I shall be out there promptly at 8PM - Right after baby-bed-time.
Excellent! I agree with Lord Nibbo - a great demonstration of what can be achieved in such a small space.

My first workshop was approx 2/3 the size of yours so the patio was pressed into use when the weather allowed. Despite the shortage of space I managed to produce a double bed, wardrobe, bedside tables and a desk. And whenever I hankered after something bigger I used to think of all those photos in Good Woodworking of Steve Maskery doing glue-ups on his patio. If it was good enough for him it was certainly good enough for me.:)

Thanks for the tour!

Dave (off to browse the home-automation link)
hi fecn, nice job you done there mate, looks a bit like mine 13x7 but when i can figure how to post piccis i will. a real insperation. :wink:
ByronBlack":ejifc7bo said:
HI Fecn,

As an in-progress builder myself it's geat to see what you achieved with the space availabe, and it gets me thinking of idea's for the interior of my own and also wondering if I should insulate my floor - thanks for taking the time to post, excellent job!

Byron, if it helps I'm almost finished re-vamping my shop. Have insulated walls and ceiling. The floor is joists, waterproof membrane, and then t&g chipboard loft flooring. Plenty of air circulation under the floor but it's plents warm enough. The DPM and additional layer of flooring seems to have helped, insulation in my case isn't necessary.

Fecn, very nice. Excellent use of space.


p.s. Will post my tour also in the next week or so.

Thanks for the advice ref: floor insulation. Like yours, mine is floor joists, membrane, then ply - I then intend to have a layer of underlay foam and then laminate wood - so I was hoping that would be enough, and you have confirmed that for me :)
Make sure the laminate floor is good and solid if you have any heavy machines. The only reason I originally put the chipboard flooring over the original was that I have most machines on wheels and the wheels were damaging the shed floor.
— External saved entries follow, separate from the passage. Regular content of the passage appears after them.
Lemma apply_moves_spec (ts : string) (st : State) :
  PLANNED st ≠ [] →
  (∃ outs st',
     apply_moves ts st = (Ok (), st')
     ∧ apply_run (fs st) (PLANNED st) outs (fs st')
     ∧ logs st'
       = <[log_name ts := log_header ts (selected_folder st)
                          +:+ log_lines (PLANNED st) outs +:+ log_footer outs]>
           (logs st)
     ∧ LAST_MOVES st' = ledger_of (PLANNED st) outs
     ∧ PLANNED st' = []
     ∧ undo_btn st' = bool_decide (ledger_of (PLANNED st) outs ≠ [])
     ∧ apply_btn st' = false)
  ∨ (∃ e st1, apply_moves ts st = (Raise e, st1)).
Proof.
  intros Hne. remember (apply_moves ts st) as r eqn:Hr.
  unfold apply_moves, mbind, M_bind, gets at 1 in Hr.
  destruct (PLANNED st) as [|item rest] eqn:Hplan; [done|].
  rewrite <-Hplan in *. unfold gets at 1, open_w, write at 1, modify in Hr.
  cbv beta iota in Hr.
  rewrite (logs_append (log_name ts) "" _ (logs st)
             (set_logs (<[log_name ts:=""]> (logs st)) st) eq_refl) in Hr.
  rewrite append_nil_l in Hr. fold (log_header ts (selected_folder st)) in Hr.
  set (st0 := set_logs _ (set_logs _ st)) in Hr.
  destruct (apply_loop_spec (log_name ts) (PLANNED st) (mkTally 0 [] [] []) st0
              (log_header ts (selected_folder st)) (logs st) eq_refl)
    as [(outs & w' & Hrun & Hloop)|(e & st1 & Hloop)];
    rewrite Hloop in Hr; cbv beta iota in Hr; [|right; by eexists _, _].
  destruct (selected_folder st) as [folder|] eqn:Hsel;
    unfold raise in Hr; cbv beta iota in Hr; [|right; by eexists _, _].
  left. exists outs. eexists. split; [exact Hr|].
  pose proof (apply_run_length _ _ _ _ Hrun) as Hlen.
  destruct (tally_run_spec (PLANNED st) outs (mkTally 0 [] [] []) Hlen)
    as (Hm & Hs & Hf & Hl). simpl in Hm, Hs, Hf, Hl.
  cbn [logs fs LAST_MOVES PLANNED undo_btn apply_btn set_logs set_fs
       set_LAST_MOVES set_PLANNED set_undo_btn set_apply_btn set_preview].
  rewrite Hl.
  split_and!; try done.
  rewrite !lookup_insert_eq.
  cbn [default].
  rewrite !insert_insert_eq.
  f_equal.
  unfold counts, log_footer.
  rewrite Hm, Hs, Hf.
  unfold id. by rewrite !append_assoc.
Qed.
(* ================================================================== *)
(** * getRig, and the sender tag *)
(* ================================================================== *)

(** X18: [getRig] returns a town root and a rig exactly when the workspace
    is found, the rigs configuration loads or its file does not exist (the
    empty configuration is then used), and the rig is found in it.  A load
    error other than a missing file is reported, wrapped with the path of
    the file, and never replaced by the empty configuration. *)
Theorem getRig_result {Config : Type} (env : RigEnv Config) (rigName : string) :
  (forall townRoot r,
     getRig env rigName = inr (townRoot, r) <->
     rig_FindFromCwdOrError env = inr townRoot /\
     exists cfg,
       (LoadRigsConfig env (MayorRigsPath env townRoot) = inr cfg \/
        exists err,
          LoadRigsConfig env (MayorRigsPath env townRoot) = inl err /\
          is_ErrNotFound env err = true /\ cfg = emptyConfig env) /\
       rigMgr_GetRig env townRoot cfg rigName = inr r) /\
  (forall townRoot err,
     rig_FindFromCwdOrError env = inr townRoot ->
     LoadRigsConfig env (MayorRigsPath env townRoot) = inl err ->
     is_ErrNotFound env err = false ->
     getRig env rigName =
       inl (ErrWrap ("loading rigs config from " ++ MayorRigsPath env townRoot)
                    err)).
Proof.
  split.
  - intros townRoot r. unfold getRig. split.
    + destruct (rig_FindFromCwdOrError env) as [e|root]; [discriminate|].
      destruct (LoadRigsConfig env (MayorRigsPath env root)) as [e|cfg] eqn:L.
      * destruct (is_ErrNotFound env e) eqn:N; simpl; [|discriminate].
        destruct (rigMgr_GetRig env root (emptyConfig env) rigName)
          as [e'|r'] eqn:G; [discriminate|].
        intro H. injection H as <- <-. split; [reflexivity|].
        exists (emptyConfig env). split; [|exact G]. right. now exists e.
      * destruct (rigMgr_GetRig env root cfg rigName) as [e'|r'] eqn:G;
          [discriminate|].
        intro H. injection H as <- <-. split; [reflexivity|].
        exists cfg. split; [now left | exact G].
    + intros [-> [cfg [[L | [err [L [N ->]]]] G]]]; rewrite L.
      * now rewrite G.
      * rewrite N. simpl. now rewrite G.
  - intros townRoot err Hw L N. unfold getRig. now rewrite Hw, L, N.
Qed.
Having said that, it was a "shed floor", made with the same t&g they used for the walls!
Hi fecn
Excellent thread and a good job
I am currently trying to convert a building that has been used for 30 years to house goats into a workshop - one snag is that we still have one aged goat and a few bantams inhabiting it !!. So until the fateful day arrives when we are goat-free I am beginning building from the other end.
I am digging out the floor at present to gain some height with the intention of putting in joists and an 18mm ply floor, insulating the walls and cladding with 7mm ply, installing a consumer unit ,sockets and lights.
Plenty to be getting on with but a definite benefit of redundancy and earlier than expected retirement.
I thought I might as well add a couple more pics to this thread.. even though it's very old now...

I did get around to sorting out the lift-up flap in the end.

It was quite heavy and inconvenient so I added some gas-lift struts that a friend of mine got from a scrap yard for me.

Old hard drives contain some really strong magnets - They're great for tool storage...

Here's my rather pathetic wall-of-tools - Not a patch on some of the forum members, but it's slowly improving.
No workshop is ever large enough Fecn and no workshop is ever too small.
It's amazing what you can build with the shed door open! :lol:

Yes, that shelter does show very smart thinking indeed.